With this before us, we can now see more clearly what Paul means in verse twenty, “For the kingdom of God is not in word; but in power.” The kingdom of God is spiritual in nature. Christ reigns in the hearts of His people, so therefore the kingdom of God does not consist of what is apparent and outward. “. . . for the kingdom of God is not eating and drinking, but righteousness and peace and joy in the Holy Spirit” (Rom. 14:17). And, as David Lipscomb has well stated it, “God’s kingdom does not rest on eloquent and persuasive words (2:4)” (Commentary on First Corinthians, p. 70).
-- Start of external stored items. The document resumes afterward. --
(** C4, as amended.  For five frames with times 0, 1, 2, 3, 4 and
    [function(a, b) = sum(a) - sum(b)], with [segments=1] and [skip=0]:
    the call with [window=1.0] fails the assertion [window + skip < 1];
    for every [window] with [0 <= window < 1] the call returns, the lag
    offsets being [idx = log_indices(0, int(5 * window))]: the lag times
    are [frames[i].time - frames[0].time] for [i] in [idx], in that
    order, which is [i] itself; the single row of values is
    [function(frames[0], frames[i])] for [i] in [idx], in that order;
    and its zero-lag entry, the first, is 0. *)
Theorem C4_single_full_segment
    (frames : list CoordinateFrame) (d : CoordinateFrame) (window : Q) :
  List.length frames = 5%nat ->
  (forall i : nat, (i < 5)%nat ->
                   (frame_time (nth i frames d) == Q_of_nat i)%Q) ->
  (0 <= window)%Q -> (window < 1)%Q ->
  let call w :=
    shifted_correlation frame_time sum_difference (frames_of_list frames)
                        index_distribution_default correlation
                        1 w (Some 0%Q) false in
  let idx := index_distribution_default 0 (Qtrunc (5 * window)) in
  let frame i := nth (Z.to_nat i) frames d in
  call 1%Q = ([], inl AssertionError)
  /\ exists (times values : list Q),
       call window = (idx ++ idx ++ [0], inr (times, Rows [values]))
       /\ times
          = map (fun i => (frame_time (frame i) - frame_time (frame 0%Z))%Q) idx
       /\ Forall2 Qeq times (map inject_Z idx)
       /\ values = map (fun i => sum_difference (frame 0) (frame i)) idx
       /\ exists (zero_lag : Q) (others : list Q),
            values = zero_lag :: others /\ (zero_lag == 0)%Q.
Proof.
  intros Hlen Htime Hw0 Hw1 call idx frame.
  split; [reflexivity|].
  assert (Hnum : num_frames_of (frames_of_list frames) window
                 = Qtrunc (5 * window)).
  { unfold num_frames_of, frames_of_list. cbn [frames_len].
    now rewrite Hlen. }
  pose proof (num_frames_range 5 window ltac:(lia) Hw0 Hw1) as Hnf.
  change (inject_Z 5) with 5%Q in Hnf.
  assert (Hrange : forall i, In i idx -> 0 <= i < 5).
  { intros i Hi. apply log_indices_range in Hi; lia. }
  assert (Hget : forall i, In i idx ->
                   frames_getitem (frames_of_list frames) i = Some (frame i)).
  { intros i Hi. apply list_getitem_nth. rewrite Hlen.
    specialize (Hrange i Hi). lia. }
  pose proof (log_indices_hd 0 (Qtrunc (5 * window)) 100
                ltac:(lia) ltac:(lia)) as Hhd.
  fold (index_distribution_default 0 (Qtrunc (5 * window))) in Hhd.
  fold idx in Hhd.
  assert (Eidx : idx = 0 :: tl idx).
  { destruct idx as [|i0 rest]; [discriminate|]. now injection Hhd as ->. }
  pose proof (shifted_correlation_ok frame_time sum_difference
                (frames_of_list frames) frame index_distribution_default
                1 window (Some 0%Q) 0%Q 0 (tl idx)) as Hcall.
  cbv zeta in Hcall.
  rewrite Hnum, single_segment_start in Hcall.
  fold idx in Hcall. fold (call window) in Hcall.
  specialize (Hcall eq_refl ltac:(lra) Eidx).
  assert (Hseg : forall s i : Z, In s [0] -> In i idx ->
            frames_getitem (frames_of_list frames) (i + s)
            = Some (frame (i + s))).
  { intros s i [<-|[]] Hi. rewrite Z.add_0_r. now apply Hget. }
  specialize (Hcall Hseg Hget
                (list_getitem_nth frames d 0 ltac:(rewrite Hlen; lia))).
  clearbody idx.
  assert (Hshift : map (fun i => i + 0) idx = idx).
  { rewrite (map_ext _ (fun i => i)) by (intros; apply Z.add_0_r).
    apply map_id. }
  cbn [map concat] in Hcall. rewrite Hshift, app_nil_r in Hcall.
  rewrite (map_ext (fun i => sum_difference (frame (0 + 0)) (frame (i + 0)))
                   (fun i => sum_difference (frame 0) (frame i))) in Hcall
    by (intros; now rewrite !Z.add_0_r).
  clear Eidx Hseg.
  eexists _, _. split; [exact Hcall|].
  split; [reflexivity|].
  split.
  { clear Hcall Hget Hhd Hshift.
    induction idx as [|i idx IH]; cbn [map]; constructor.
    - specialize (Hrange i (or_introl eq_refl)).
      unfold frame. rewrite (Htime (Z.to_nat i)) by lia.
      rewrite (Htime (Z.to_nat 0)) by (simpl; lia).
      unfold Q_of_nat. rewrite Z2Nat.id by lia. simpl Z.to_nat.
      simpl inject_Z at 2. ring.
    - apply IH. intros j Hj. apply Hrange. now right. }
  split; [reflexivity|].
  destruct idx as [|i0 rest]; [discriminate|].
  injection Hhd as ->.
  eexists _, _. split; [reflexivity|].
  unfold sum_difference. ring.
Qed.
Whether or not “power” mentioned in our verse under consideration refers to the power to perform miracles is not certain. Some conclude that Paul would work miracles when he arrived at Corinth and would thereby confirm his message as the word of God in contrast to the boastful, haughty words of the false teachers. We can be certain that the kingdom of God is expanded by the power of the gospel (Rom. 1:16; 1 Cor. 1:18) and by pure and holy living upon the part of those who are citizens in the kingdom. The kingdom of God is not characterized by the words of men, but by the gospel of Jesus Christ, the Son of God. This is spiritual or true power. This meaning seems to be more in harmony with the context. Paul did not come to the Corinthians with “excellency of speech, or of wisdom” (1 Cor. 2:1), but he knew only “Jesus Christ and him crucified” (v. 2). He would return to them the same way.